→ **YOUR ASSIGNMENT**: Only lines holding the word "resolution" should be copied from the material.

→ **MATERIAL TO PROCESS**:
◆ ◆ ◆

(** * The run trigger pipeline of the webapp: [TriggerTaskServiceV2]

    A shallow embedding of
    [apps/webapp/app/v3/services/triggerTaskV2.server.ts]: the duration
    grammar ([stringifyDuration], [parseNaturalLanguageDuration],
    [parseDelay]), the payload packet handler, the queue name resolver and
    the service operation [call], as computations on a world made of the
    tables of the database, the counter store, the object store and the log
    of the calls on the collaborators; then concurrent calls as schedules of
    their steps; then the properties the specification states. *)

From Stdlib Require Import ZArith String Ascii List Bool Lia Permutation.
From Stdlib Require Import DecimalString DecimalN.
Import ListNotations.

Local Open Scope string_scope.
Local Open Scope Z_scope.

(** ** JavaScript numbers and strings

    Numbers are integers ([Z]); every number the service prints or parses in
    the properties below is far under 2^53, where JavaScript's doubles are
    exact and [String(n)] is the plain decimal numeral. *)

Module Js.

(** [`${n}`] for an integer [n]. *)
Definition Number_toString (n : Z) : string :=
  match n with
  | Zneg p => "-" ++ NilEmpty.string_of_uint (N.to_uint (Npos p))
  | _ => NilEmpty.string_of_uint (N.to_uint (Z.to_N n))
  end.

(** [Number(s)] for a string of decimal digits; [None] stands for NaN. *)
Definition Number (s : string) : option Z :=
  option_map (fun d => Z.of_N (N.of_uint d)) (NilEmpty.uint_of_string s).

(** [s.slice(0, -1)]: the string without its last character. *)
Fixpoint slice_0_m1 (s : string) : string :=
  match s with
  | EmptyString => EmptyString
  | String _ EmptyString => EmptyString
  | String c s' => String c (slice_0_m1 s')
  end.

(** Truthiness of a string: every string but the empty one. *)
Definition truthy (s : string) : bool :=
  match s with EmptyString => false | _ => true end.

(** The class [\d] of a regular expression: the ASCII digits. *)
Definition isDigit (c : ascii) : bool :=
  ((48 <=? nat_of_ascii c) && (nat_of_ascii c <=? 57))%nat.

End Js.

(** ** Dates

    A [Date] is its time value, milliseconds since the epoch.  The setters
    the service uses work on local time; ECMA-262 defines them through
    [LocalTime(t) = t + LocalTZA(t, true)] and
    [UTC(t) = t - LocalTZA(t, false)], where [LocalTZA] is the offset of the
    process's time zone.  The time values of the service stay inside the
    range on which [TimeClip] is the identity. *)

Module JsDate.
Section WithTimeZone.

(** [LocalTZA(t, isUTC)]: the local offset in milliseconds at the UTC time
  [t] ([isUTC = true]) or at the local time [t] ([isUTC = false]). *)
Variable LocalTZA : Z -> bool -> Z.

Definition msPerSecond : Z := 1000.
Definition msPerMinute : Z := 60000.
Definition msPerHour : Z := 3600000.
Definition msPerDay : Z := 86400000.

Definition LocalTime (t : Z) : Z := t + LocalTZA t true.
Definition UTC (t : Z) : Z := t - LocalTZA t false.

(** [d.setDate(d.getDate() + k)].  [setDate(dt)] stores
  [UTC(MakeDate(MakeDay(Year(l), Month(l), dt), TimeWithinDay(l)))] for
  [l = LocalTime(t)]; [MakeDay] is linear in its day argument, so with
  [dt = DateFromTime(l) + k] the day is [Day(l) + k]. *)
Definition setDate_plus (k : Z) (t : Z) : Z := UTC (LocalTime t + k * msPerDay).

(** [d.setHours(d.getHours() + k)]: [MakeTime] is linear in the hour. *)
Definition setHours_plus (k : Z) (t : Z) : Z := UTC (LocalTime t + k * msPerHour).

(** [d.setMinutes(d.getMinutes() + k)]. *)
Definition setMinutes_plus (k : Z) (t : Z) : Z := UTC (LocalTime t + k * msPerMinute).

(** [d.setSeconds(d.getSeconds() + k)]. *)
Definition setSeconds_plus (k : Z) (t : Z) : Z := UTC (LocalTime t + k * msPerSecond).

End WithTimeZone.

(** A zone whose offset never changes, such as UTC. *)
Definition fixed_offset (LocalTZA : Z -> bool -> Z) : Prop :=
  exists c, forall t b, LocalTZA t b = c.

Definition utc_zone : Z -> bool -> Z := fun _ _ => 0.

◆ ◆ ◆

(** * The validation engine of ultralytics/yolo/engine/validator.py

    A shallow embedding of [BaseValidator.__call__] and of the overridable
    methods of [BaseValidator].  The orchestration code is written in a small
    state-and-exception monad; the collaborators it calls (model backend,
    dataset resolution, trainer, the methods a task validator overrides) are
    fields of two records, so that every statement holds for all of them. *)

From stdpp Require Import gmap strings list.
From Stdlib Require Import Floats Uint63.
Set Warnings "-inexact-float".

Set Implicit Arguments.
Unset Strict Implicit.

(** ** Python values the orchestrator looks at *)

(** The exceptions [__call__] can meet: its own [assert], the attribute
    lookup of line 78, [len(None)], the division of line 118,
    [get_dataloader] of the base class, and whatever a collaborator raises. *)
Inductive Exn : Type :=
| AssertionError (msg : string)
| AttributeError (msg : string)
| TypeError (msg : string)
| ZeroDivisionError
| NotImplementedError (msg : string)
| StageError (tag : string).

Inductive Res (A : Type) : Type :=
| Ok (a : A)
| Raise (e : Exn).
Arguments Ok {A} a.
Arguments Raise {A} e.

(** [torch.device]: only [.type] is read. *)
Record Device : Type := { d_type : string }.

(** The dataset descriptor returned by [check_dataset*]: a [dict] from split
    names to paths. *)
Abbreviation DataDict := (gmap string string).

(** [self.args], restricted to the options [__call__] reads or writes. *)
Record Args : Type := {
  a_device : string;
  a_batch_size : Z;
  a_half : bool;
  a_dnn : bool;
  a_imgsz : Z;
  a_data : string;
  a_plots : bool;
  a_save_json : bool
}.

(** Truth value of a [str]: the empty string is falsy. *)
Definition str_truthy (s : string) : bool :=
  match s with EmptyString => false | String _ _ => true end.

◆ ◆ ◆

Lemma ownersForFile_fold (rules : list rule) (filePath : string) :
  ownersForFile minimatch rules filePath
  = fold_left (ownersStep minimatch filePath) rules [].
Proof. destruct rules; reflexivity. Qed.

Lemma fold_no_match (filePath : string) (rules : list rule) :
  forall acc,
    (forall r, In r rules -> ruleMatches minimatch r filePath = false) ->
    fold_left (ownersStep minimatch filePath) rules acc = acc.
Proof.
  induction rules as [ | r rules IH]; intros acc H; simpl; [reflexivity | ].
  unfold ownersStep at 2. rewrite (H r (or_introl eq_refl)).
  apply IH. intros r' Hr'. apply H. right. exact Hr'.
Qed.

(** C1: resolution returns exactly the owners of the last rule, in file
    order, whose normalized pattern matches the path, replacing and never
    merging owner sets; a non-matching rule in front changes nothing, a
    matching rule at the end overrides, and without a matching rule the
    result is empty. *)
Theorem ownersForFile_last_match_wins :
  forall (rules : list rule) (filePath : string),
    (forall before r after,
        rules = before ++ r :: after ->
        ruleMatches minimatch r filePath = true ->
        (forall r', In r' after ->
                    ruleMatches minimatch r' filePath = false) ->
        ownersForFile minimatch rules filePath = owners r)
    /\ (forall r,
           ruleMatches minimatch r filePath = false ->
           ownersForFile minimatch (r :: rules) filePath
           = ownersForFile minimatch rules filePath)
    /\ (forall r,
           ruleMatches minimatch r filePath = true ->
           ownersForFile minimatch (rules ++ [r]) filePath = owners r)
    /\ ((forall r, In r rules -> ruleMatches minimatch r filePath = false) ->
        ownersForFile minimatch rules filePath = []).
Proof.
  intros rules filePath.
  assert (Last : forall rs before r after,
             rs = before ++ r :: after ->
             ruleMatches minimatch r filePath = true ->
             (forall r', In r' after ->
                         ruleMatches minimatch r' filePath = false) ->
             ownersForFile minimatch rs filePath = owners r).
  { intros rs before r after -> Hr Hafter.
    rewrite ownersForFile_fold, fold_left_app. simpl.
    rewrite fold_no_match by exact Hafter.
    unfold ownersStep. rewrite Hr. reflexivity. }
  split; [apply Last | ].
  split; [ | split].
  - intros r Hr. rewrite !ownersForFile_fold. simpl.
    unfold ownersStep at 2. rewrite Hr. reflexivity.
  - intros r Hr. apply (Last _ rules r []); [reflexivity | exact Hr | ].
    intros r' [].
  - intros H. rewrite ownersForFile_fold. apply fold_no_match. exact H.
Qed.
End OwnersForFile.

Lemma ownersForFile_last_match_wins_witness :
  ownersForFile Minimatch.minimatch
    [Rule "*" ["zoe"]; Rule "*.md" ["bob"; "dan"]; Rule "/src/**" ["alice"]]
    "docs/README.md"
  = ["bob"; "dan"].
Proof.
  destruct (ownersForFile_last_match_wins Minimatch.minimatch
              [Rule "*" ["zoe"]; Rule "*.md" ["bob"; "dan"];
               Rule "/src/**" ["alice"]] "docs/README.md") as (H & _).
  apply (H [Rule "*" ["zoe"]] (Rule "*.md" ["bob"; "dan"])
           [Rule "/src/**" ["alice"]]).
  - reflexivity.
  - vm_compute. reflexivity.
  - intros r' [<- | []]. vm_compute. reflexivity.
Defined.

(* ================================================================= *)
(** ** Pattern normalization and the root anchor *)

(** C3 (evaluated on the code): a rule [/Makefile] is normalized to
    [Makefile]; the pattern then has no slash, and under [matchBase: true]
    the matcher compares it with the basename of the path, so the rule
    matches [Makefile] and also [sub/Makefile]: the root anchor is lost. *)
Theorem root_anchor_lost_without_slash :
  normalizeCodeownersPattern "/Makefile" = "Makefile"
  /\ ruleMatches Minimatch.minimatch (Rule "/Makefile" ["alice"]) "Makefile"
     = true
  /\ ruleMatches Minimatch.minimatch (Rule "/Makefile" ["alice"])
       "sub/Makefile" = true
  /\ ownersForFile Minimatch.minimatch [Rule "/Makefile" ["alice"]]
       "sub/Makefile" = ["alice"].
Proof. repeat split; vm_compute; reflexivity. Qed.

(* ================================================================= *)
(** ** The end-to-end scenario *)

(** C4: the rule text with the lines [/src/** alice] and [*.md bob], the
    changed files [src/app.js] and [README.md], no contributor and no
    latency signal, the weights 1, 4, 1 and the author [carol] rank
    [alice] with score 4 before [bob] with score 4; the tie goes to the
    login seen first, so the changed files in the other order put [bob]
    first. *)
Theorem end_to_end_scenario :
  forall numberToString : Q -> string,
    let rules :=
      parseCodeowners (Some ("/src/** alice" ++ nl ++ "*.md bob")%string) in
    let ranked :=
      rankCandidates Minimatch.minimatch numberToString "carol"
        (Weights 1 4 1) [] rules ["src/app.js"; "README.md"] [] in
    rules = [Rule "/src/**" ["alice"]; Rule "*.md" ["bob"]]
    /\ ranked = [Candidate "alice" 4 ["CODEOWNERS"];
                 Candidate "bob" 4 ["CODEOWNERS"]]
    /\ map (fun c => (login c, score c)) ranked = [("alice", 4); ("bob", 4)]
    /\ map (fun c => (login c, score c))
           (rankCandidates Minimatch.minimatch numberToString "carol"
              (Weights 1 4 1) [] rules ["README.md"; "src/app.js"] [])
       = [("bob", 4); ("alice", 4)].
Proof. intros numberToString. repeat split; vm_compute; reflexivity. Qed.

◆ ◆ ◆

→ **SOLUTION TO THIS PROBLEM**:
    dataset resolution, trainer, the methods a task validator overrides) are
(** C1: resolution returns exactly the owners of the last rule, in file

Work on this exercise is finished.